Die meisten Patienten mit Hochrisiko-Leukämien können mit Blutstammzelltransplantation nur vorübergehend erfolgreich therapiert werden: ein relativ hoher Anteil dieser Patienten verstirbt am erneuten Auftreten (Rezidiv) der Leukämie. Zudem erfordert die Blutstammzelltransplantation mit Fremdspendermaterial eine intensive Vorbehandlung mit Chemotherapie und Ganzkörperbestrahlung, die mit beträchtlichen Nebenwirkungen behaftet sind. In der Abteilung Nuklearmedizin der Universität Ulm (Ärztlicher Direktor Prof. Dr. Sven N. Reske) wurde von Dr. Inga Buchmann in Zusammenarbeit mit PD Dr. Donald Bunjes (Abteilung Hämatologie, Onkologie, Infektionskrankheiten und Klinische Immunologie, Ärztlicher Direktor Prof. Dr. Hartmut Döhner) nun eine neue, erheblich schonendere Methode der Radioimmuntherapie entwickelt, eine "interne" Bestrahlung des Knochenmarks vor Stammzelltransplantation.

Angehängt an einen monoklonalen Antikörper (Maus-Antikörper), der sich selektiv an die blutbildenden Zellen im Knochenmark anlagert, können Elektronen-abstrahlende Teilchen von nur 4 bis 5 mm Reichweite in das Zielgebiet dirigiert werden. Es handelt sich dabei um das Isotop 188Rhenium, das fast ausschließlich Beta-Strahlung abgibt. Dadurch werden die im Knochenmark befindlichen Leukämiezellen abgetötet und - was für die Stammzelltransplantation ebenfalls erforderlich ist - die normale Blutbildung weitgehend ausgeschaltet.
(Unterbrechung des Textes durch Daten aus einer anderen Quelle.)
(** *** Retrieval: lookups that find nothing, calls that reject *)

Lemma index_none_iff {A : Type} (arr : option (list A)) (i : Z) :
  index arr i = None <->
  arr = None \/
  exists l, arr = Some l /\ (i < 0 \/ Z.of_nat (List.length l) <= i)%Z.
Proof.
  destruct arr as [l|]; simpl.
  - destruct (Z.ltb_spec i 0) as [Hneg|Hpos].
    + split; [|reflexivity]. intros _. right. exists l. split; [reflexivity|lia].
    + rewrite nth_error_None. split.
      * intro Hlen. right. exists l. split; [reflexivity|lia].
      * intros [Hnone|(l' & Heq & Hrange)]; [discriminate Hnone|].
        injection Heq as <-. lia.
  - split; [intros _; left; reflexivity|reflexivity].
Qed.

(** X1. [getMessageAttachment] answers NotFound, having called nothing but
    the message lookup, when the message is missing ("Message not found")
    and when the message has no attachment at the index, the list being
    absent, the index negative or at least the list's length ("Attachment
    not found"). *)
Theorem getMessageAttachment_not_found
    {W : Type} (env : Env W) (w w1 : W) sessionId messageId attachmentIndex
    (found : option ChatHubMessage.t) :
  answer env (MessageRepository_getOneById messageId sessionId) w
  = (Returned found, w1) ->
  (found = None ->
   run env (getMessageAttachment sessionId messageId attachmentIndex) w
   = (Thrown (NotFoundError "Message not found"),
      [Ev (MessageRepository_getOneById messageId sessionId) (Returned found)],
      w1)) /\
  (forall message,
      found = Some message ->
      ChatHubMessage.attachments message = None \/
      (exists l, ChatHubMessage.attachments message = Some l /\
                 (attachmentIndex < 0 \/ Z.of_nat (List.length l) <= attachmentIndex)%Z) ->
      run env (getMessageAttachment sessionId messageId attachmentIndex) w
      = (Thrown (NotFoundError "Attachment not found"),
         [Ev (MessageRepository_getOneById messageId sessionId) (Returned found)],
         w1)).
Proof.
  intro Hans. unfold getMessageAttachment.
  rewrite run_bind, (run_await_answer _ _ _ _ _ Hans). cbn beta iota.
  split.
  - intros ->. reflexivity.
  - intros message -> Hrange.
    apply index_none_iff in Hrange. rewrite Hrange. reflexivity.
Qed.

(** X2. [getKnowledgeItemAttachment] answers NotFound "Knowledge item
    attachment not found", having called nothing but the lookup, when the
    item is missing or its attachment column is null. *)
Theorem getKnowledgeItemAttachment_not_found
    {W : Type} (env : Env W) (w w1 : W) knowledgeItemId
    (found : option ChatHubKnowledgeItem.t) :
  answer env (KnowledgeItemRepository_findOne knowledgeItemId) w
  = (Returned found, w1) ->
  found = None \/
  (exists item, found = Some item /\ ChatHubKnowledgeItem.attachment item = None) ->
  run env (getKnowledgeItemAttachment knowledgeItemId) w
  = (Thrown (NotFoundError "Knowledge item attachment not found"),
     [Ev (KnowledgeItemRepository_findOne knowledgeItemId) (Returned found)],
     w1).
Proof.
  intros Hans Hnone. unfold getKnowledgeItemAttachment.
  rewrite run_bind, (run_await_answer _ _ _ _ _ Hans). cbn beta iota.
  destruct Hnone as [->|(item & -> & ->)]; reflexivity.
Qed.
(** * Higra: cut labelling, tree accumulators and LCA queries

    A shallow embedding of
      - [include/higra/algo/cut.hpp]            (graph_cut_2_labelisation),
      - [python/higra/cpp/accumulator/py_tree_accumulators.cpp]
                                                (the accumulator bindings),
      - [python/higra/cpp/py_lca_fast.cpp]      (the LCA binding),
    together with the properties the specification states about them. *)

From Stdlib Require Import ZArith Lia.
From stdpp Require Import base option list relations strings.

(** ** Outcomes of a call

    Every entry point either returns a value or throws
    [std::runtime_error] with a message.  [OutOfFuel] is the outcome of
    a loop of the model that was cut short by its iteration budget; the
    theorems show that the cut labelling never produces it. *)

Inductive result (A : Type) : Type :=
  | Ok (a : A)
  | Throw (msg : string)
  | OutOfFuel.
Arguments Ok {A} a.
Arguments Throw {A} msg.
Arguments OutOfFuel {A}.

#[global] Instance result_bind : MBind result := λ A B k r,
  match r with
  | Ok a => k a
  | Throw msg => Throw msg
  | OutOfFuel => OutOfFuel
  end.

(** Modelled from the spec: the macro [hg_assert], defined in a header
    outside the embedded files; a violated precondition "fails with a
    shape/dimension error", so a failed test throws with its message. *)
Definition hg_assert (test : bool) (msg : string) : result unit :=
  if test then Ok tt else Throw msg.
(** Whatever the transport does, the trace of an attempt is the fetch, the
    log file, the transport calls, a requeue or none, and the removal of the
    log file. *)
Lemma attempt_events env rule w alerts rest :
  AlertQueue.fetch_alerts (groups rule) (alert_queue w) = (alerts, rest) ->
  alerts <> [] ->
  exists tail,
    events (snd (dispatch_alerts env rule w)) =
      events w ++ log_events env w rule alerts
        ++ transport_events env w rule alerts ++ tail
    /\ (tail = [EvLogRemoved (log_name env w rule alerts)]
        \/ tail = [EvRequeue alerts; EvLogRemoved (log_name env w rule alerts)]).
Proof.
  intros F Hne. rewrite (dispatch_alerts_attempt env rule w alerts rest F Hne).
  cbv zeta.
  destruct (transport_outcome env w rule alerts) as [e |];
    [destruct (delivery_error (Raised e)) |];
    cbn [snd events]; rewrite <- !app_assoc; eauto.
Qed.

Lemma sends_app evs1 evs2 : sends (evs1 ++ evs2) = sends evs1 ++ sends evs2.
Proof. apply flat_map_app. Qed.

Lemma requeues_app evs1 evs2 :
  requeues (evs1 ++ evs2) = requeues evs1 ++ requeues evs2.
Proof. apply flat_map_app. Qed.

Lemma fetches_app evs1 evs2 :
  fetches (evs1 ++ evs2) = fetches evs1 ++ fetches evs2.
Proof. apply flat_map_app. Qed.

Lemma log_files_app evs1 evs2 :
  log_files (evs1 ++ evs2) = log_files evs1 ++ log_files evs2.
Proof. apply flat_map_app. Qed.

(** The projections of the trace are decided by whether the transport was
    opened and by which of the two endings the attempt had. *)
Ltac attempt_cases T :=
  unfold transport_events;
  match goal with
  | |- context [connected ?env ?w ?rule ?alerts] =>
      destruct (connected env w rule alerts), T as [-> | ->]; reflexivity
  end.

Lemma attempt_sends env rule w alerts rest :
  AlertQueue.fetch_alerts (groups rule) (alert_queue w) = (alerts, rest) ->
  alerts <> [] ->
  sends (events (snd (dispatch_alerts env rule w))) =
    sends (events w)
      ++ (if connected env w rule alerts
          then [(rule_dispatcher rule, attempted_call env w rule alerts)]
          else []).
Proof.
  intros F Hne.
  destruct (attempt_events env rule w alerts rest F Hne) as (tail & -> & T).
  rewrite !sends_app. f_equal. attempt_cases T.
Qed.
(** X29.  When in every row of the CSV text the mapped date column is
    present and the mapped amount column is present or is at least not the
    name of an inherited object member, [previewCsvImport] returns a
    preview and leaves the ledger alone.  The preview has one candidate
    per data row, in order: the candidate at position [i] carries the
    index [i] and the row [i] itself as its original data, also when
    messages were recorded for the row. *)
Theorem preview_csv_keeps_every_readable_row (csvContent : string) (accountId : Z)
    (l : Ledger) :
  Forall (CsvPreview.readable mappings) (Csv.parseCsv csvContent Csv.default_delimiter) →
  ∃ preview,
    CsvPreview.previewCsvImport parses csvContent mappings accountId l = (Return preview, l)
    ∧ length (CsvPreview.transactions preview)
      = length (Csv.parseCsv csvContent Csv.default_delimiter)
    ∧ ∀ i transaction, CsvPreview.transactions preview !! i = Some transaction →
        CsvPreview.originalIndex transaction = Z.of_nat i
        ∧ Csv.parseCsv csvContent Csv.default_delimiter !! i
          = Some (CsvPreview.originalData transaction).
Proof.
  intros Hrows.
  destruct (read_rows_of_readable _ 0 Hrows) as (transactions & messages & Hread & Hlength & Hall).
  unfold CsvPreview.previewCsvImport. cbn [bind get_ledger]. rewrite Hread.
  eexists. split; [reflexivity|]. split; [done|]. exact Hall.
Qed.

(** X30.  When some data row of the CSV text lacks the mapped date column
    (the header does not have it, or the line is too short to reach it),
    or lacks the mapped amount column while that column is named like an
    inherited object member, [previewCsvImport] throws: no preview and no
    message list is returned, whatever the other rows are, and the ledger
    is left alone. *)
Theorem preview_csv_throws_on_unreadable_row (csvContent : string) (accountId : Z)
    (l : Ledger) (csvRow : gmap string string) :
  csvRow ∈ Csv.parseCsv csvContent Csv.default_delimiter →
  ¬ CsvPreview.readable mappings csvRow →
  ∃ message,
    CsvPreview.previewCsvImport parses csvContent mappings accountId l = (Throw message, l).
Proof.
  intros Hin Hnot.
  destruct (read_rows_of_unreadable _ 0 csvRow Hin Hnot) as [message Hread].
  unfold CsvPreview.previewCsvImport. cbn [bind get_ledger]. rewrite Hread.
  by eexists.
Qed.

End csv_preview.

Lemma preview_csv_keeps_every_readable_row_witness :
  ∃ preview,
    CsvPreview.previewCsvImport (λ _, false) csv_two_column_example csv_mapping 1 demo_ledger
      = (Return preview, demo_ledger)
    ∧ length (CsvPreview.transactions preview)
      = length (Csv.parseCsv csv_two_column_example Csv.default_delimiter)
    ∧ ∀ i transaction, CsvPreview.transactions preview !! i = Some transaction →
        CsvPreview.originalIndex transaction = Z.of_nat i
        ∧ Csv.parseCsv csv_two_column_example Csv.default_delimiter !! i
          = Some (CsvPreview.originalData transaction).
Proof.
  apply (preview_csv_keeps_every_readable_row (λ _, false) csv_mapping
           csv_two_column_example 1 demo_ledger).
  rewrite parseCsv_two_columns.
  constructor; [|constructor].
  split; [by eexists | intros Hnone; vm_compute in Hnone; discriminate].
Defined.
(** * SMBOverSocksBrowser: share indexer, search, subnet scanner, scan protocol

    A shallow embedding of the networking core of the repository:

    - [scanner_process.py]: [check_smb_host] (stage 2 of the subnet scan),
      [port_check] and [main];
    - [SMBOverSocksBrowser.py]: [BrowserWorker] ([run_browser],
      [start_background_caching], [do_search], [_build_cache_parallel],
      [_fetch_path_contents], [browse_path], [stop]); of [SMBBrowserApp], the
      reader of the scanner ([handle_scanner_output], [on_scanner_finished]),
      the paths and sizes of the browser tab ([get_selected_file_path],
      [on_item_double_clicked], [format_file_size]) and the settings
      ([load_config], [add_proxy], [edit_proxy], [remove_proxy]).

    Python strings are modelled as Rocq strings; the case and white-space
    functions are Python's on ASCII text.  The remote server, the
    JSON decoder, [os.urandom] and the completion order of the thread pool are
    the environment: they appear as records, section variables and oracles.
    Every effect the properties speak about (calls on a session, emitted Qt
    signals, writes to the process-wide socket configuration) is recorded
    explicitly. *)

From Stdlib Require Import List String Ascii Bool Arith ZArith Lia Permutation Sorted.
Import ListNotations.
Open Scope string_scope.
Open Scope list_scope.

Set Implicit Arguments.
Set Warnings "-register-all".

(* ------------------------------------------------------------------ *)
(** * Python values shared by both programs *)

(** Characters that cannot be written inside a Rocq string literal. *)
Definition dquote : string := String "034"%char "".
Definition newline_char : ascii := "010"%char.
Definition nl : string := String newline_char "".
Definition slash : ascii := "/"%char.
Definition backslash : ascii := "\"%char.

(** The outcome of a call that may raise: the exception carries its text. *)
Inductive result (A : Type) : Type :=
| Ok (a : A)
| Raise (e : string).
Arguments Ok {A} a.
Arguments Raise {A} e.

Module PyStr.

(** [s.startswith(p)] *)
Definition startswith (s p : string) : bool := String.prefix p s.

(** [s.endswith(p)] *)
Fixpoint endswith (s p : string) : bool :=
  match s with
  | EmptyString => String.eqb p ""
  | String _ s' => String.eqb s p || endswith s' p
  end.

(** [s.replace(a, b)] for one-character [a] and [b]. *)
Fixpoint replace_char (a b : ascii) (s : string) : string :=
  match s with
  | EmptyString => EmptyString
  | String c s' => String (if Ascii.eqb c a then b else c) (replace_char a b s')
  end.

(** [c in s] for a character. *)
Fixpoint mem_char (c : ascii) (s : string) : bool :=
  match s with
  | EmptyString => false
  | String d s' => Ascii.eqb c d || mem_char c s'
  end.

(** [sep.join(l)] *)
Definition join (sep : string) (l : list string) : string := String.concat sep l.


(** [str.lower] on one character of ASCII text: the 26 upper-case letters
    move by 32.  (Outside ASCII Python folds further letters, some by their
    neighbours; the properties that rest on [lower] are stated for ASCII
    text.) *)
Definition lower_char (c : ascii) : ascii :=
  let n := nat_of_ascii c in
  if ((65 <=? n) && (n <=? 90))%nat then ascii_of_nat (n + 32) else c.

(** [s.lower()] for ASCII [s]. *)
Fixpoint lower (s : string) : string :=
  match s with
  | EmptyString => EmptyString
  | String c s' => String (lower_char c) (lower s')
  end.

(** [k in s] for strings: [k] occurs in [s] as a contiguous block. *)
Fixpoint contains (s k : string) : bool :=
  String.prefix k s ||
  match s with
  | EmptyString => false
  | String _ s' => contains s' k
  end.

(** The whitespace removed by [str.strip()]: space, tab, LF, VT, FF, CR and
    the separators 28 to 31. *)
Definition is_space (c : ascii) : bool :=
  let n := nat_of_ascii c in
  ((n =? 32) || ((9 <=? n) && (n <=? 13)) || ((28 <=? n) && (n <=? 31)))%nat.

Fixpoint lstrip (s : string) : string :=
  match s with
  | EmptyString => EmptyString
  | String c s' => if is_space c then lstrip s' else s
  end.

(** [rstrip]: a character is kept when it is not white or something that
    is kept follows it. *)
Fixpoint rstrip (s : string) : string :=
  match s with
  | EmptyString => EmptyString
  | String c s' =>
      match rstrip s' with
      | EmptyString => if is_space c then EmptyString else String c EmptyString
      | r => String c r
      end
  end.

(** [s.strip()] for ASCII [s], as the lines of the scanner are. *)
Definition strip (s : string) : string := rstrip (lstrip s).

(** Drop the first [n] characters: [s[n:]]. *)
Fixpoint drop (n : nat) (s : string) : string :=
  match n, s with
  | O, _ => s
  | S n', String _ s' => drop n' s'
  | S _, EmptyString => EmptyString
  end.

(** [s.replace(old, "")] for a non-empty [old]: every occurrence met in a
    left-to-right scan is removed, the scan resuming after it. The fuel is
    the number of characters still to read. *)
Fixpoint remove_all_fuel (fuel : nat) (old s : string) : string :=
  match fuel with
  | O => s
  | S fuel' =>
      match s with
      | EmptyString => EmptyString
      | String c s' =>
          if String.prefix old s
          then remove_all_fuel fuel' old (drop (String.length old) s)
          else String c (remove_all_fuel fuel' old s')
      end
  end.

Definition remove_all (old s : string) : string :=
  remove_all_fuel (String.length s) old s.

(** [s.find(c)] split in the two slices the callers take:
    [(s[:pos], s[pos+1:])], or [None] when [c] does not occur. *)
Fixpoint split_at_char (c : ascii) (s : string) : option (string * string) :=
  match s with
  | EmptyString => None
  | String d s' =>
      if Ascii.eqb d c then Some (EmptyString, s')
      else match split_at_char c s' with
           | Some (l, r) => Some (String d l, r)
           | None => None
           end
  end.

End PyStr.

(* ------------------------------------------------------------------ *)
(** * The process-wide socket configuration

    [socks.set_default_proxy] and the assignments [socket.socket = ...] and
    [smb_structs.socket = ...] write to module globals shared by every thread
    of the process.  (The NTLM switches of [smb_structs], constants in both
    programs, are left out.) *)

Inductive SocketClass : Type := PlainSocket | SocksSocket.

Record ProcState : Type := mkProc {
  default_proxy : option (string * Z);  (* SOCKS5 host and port, or no proxy *)
  socket_socket : SocketClass;          (* the class bound to [socket.socket] *)
  smb_structs_socket : SocketClass      (* the class bound to [smb_structs.socket] *)
}.

Definition set_default_proxy (p : option (string * Z)) (g : ProcState) : ProcState :=
  mkProc p (socket_socket g) (smb_structs_socket g).

Definition set_socket_socket (c : SocketClass) (g : ProcState) : ProcState :=
  mkProc (default_proxy g) c (smb_structs_socket g).

Definition set_smb_structs_socket (c : SocketClass) (g : ProcState) : ProcState :=
  mkProc (default_proxy g) (socket_socket g) c.

(** The state of a fresh interpreter: no default proxy, the plain socket. *)
Definition fresh_process : ProcState := mkProc None PlainSocket PlainSocket.

(** The process of the browser once the module is imported (line 36). *)
Definition browser_process : ProcState := mkProc None PlainSocket SocksSocket.

(* ------------------------------------------------------------------ *)
(** * scanner_process.py *)

Module Scanner.

(** Calls made on the [SMBConnection] of one host, in order. *)
Inductive call : Type :=
| CConnect (host : string)
| CListShares
| CListPath (share path : string)
| CCreateDirectory (share path : string)
| CDeleteDirectory (share path : string)
| CClose.

(** The three calls that probe a permission. *)
Definition is_probe (c : call) : bool :=
  match c with
  | CListPath _ _ | CCreateDirectory _ _ | CDeleteDirectory _ _ => true
  | _ => false
  end.
Definition set_llama_endpoint (ss : session) (v : string) : session :=
  {| llama_api_key := llama_api_key ss; llama_endpoint := v;
     firecrawl_api_key := firecrawl_api_key ss |}.
Definition set_llama_api_key (ss : session) (v : string) : session :=
  {| llama_api_key := v; llama_endpoint := llama_endpoint ss;
     firecrawl_api_key := firecrawl_api_key ss |}.
Definition set_firecrawl_api_key (ss : session) (v : string) : session :=
  {| llama_api_key := llama_api_key ss; llama_endpoint := llama_endpoint ss;
     firecrawl_api_key := v |}.

(** Lines 41-46. *)
Definition sidebar_update (i : sidebar_inputs) (ss : session) : session :=
  let ss := if py_truthy (in_llama_endpoint i)
            then set_llama_endpoint ss (in_llama_endpoint i) else ss in
  let ss := if py_truthy (in_llama_api_key i)
            then set_llama_api_key ss (in_llama_api_key i) else ss in
  if py_truthy (in_firecrawl_api_key i)
  then set_firecrawl_api_key ss (in_firecrawl_api_key i) else ss.

Definition store (ss : session) : raw_session := {|
  ss_llama_api_key := Some (llama_api_key ss);
  ss_llama_endpoint := Some (llama_endpoint ss);
  ss_firecrawl_api_key := Some (firecrawl_api_key ss)
|}.

(** One rerun of the script as far as [st.session_state] is concerned: no
    line after 46 writes to it. *)
Definition script_rerun (i : sidebar_inputs) (r : raw_session) : raw_session :=
  store (sidebar_update i (init_session r)).

Fixpoint run_session (runs : list sidebar_inputs) (r : raw_session) : raw_session :=
  match runs with
  | [] => r
  | i :: t => run_session t (script_rerun i r)
  end.

Inductive credential : Type := CEndpoint | CApiKey | CFirecrawlKey.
Dies sind wichtige Voraussetzungen dafür, daß die Blutbildung aus den Blutstammzellen des Fremdspenders in Gang kommt.

Der besondere Vorteil der hier gewählten Bestrahlungsart mit 188Rhenium besteht in der weitgehenden Schonung der übrigen Gewebe des Körpers, die bei konventioneller Bestrahlung erheblich in Mitleidenschaft gezogen werden. In den vergangenen zwei Jahren wurden in Ulm über 60 Patienten aus dem gesamten Bundesgebiet mit dieser neuen Therapie behandelt. Die Patienten stuften bei gezielter Befragung die Behandlung ausnahmslos als schonend und deutlich angenehmer denn die konventionelle Therapie ein. Dr. Inga Buchmann erhielt für ihre Arbeiten, die von der Deutschen Krebshilfe und der Josè-Carreras-Stiftung unterstützt werden, den Preis für das beste klinische Poster anläßlich der 38. Jahrestagung der Deutschen Gesellschaft für Nuklearmedizin in München.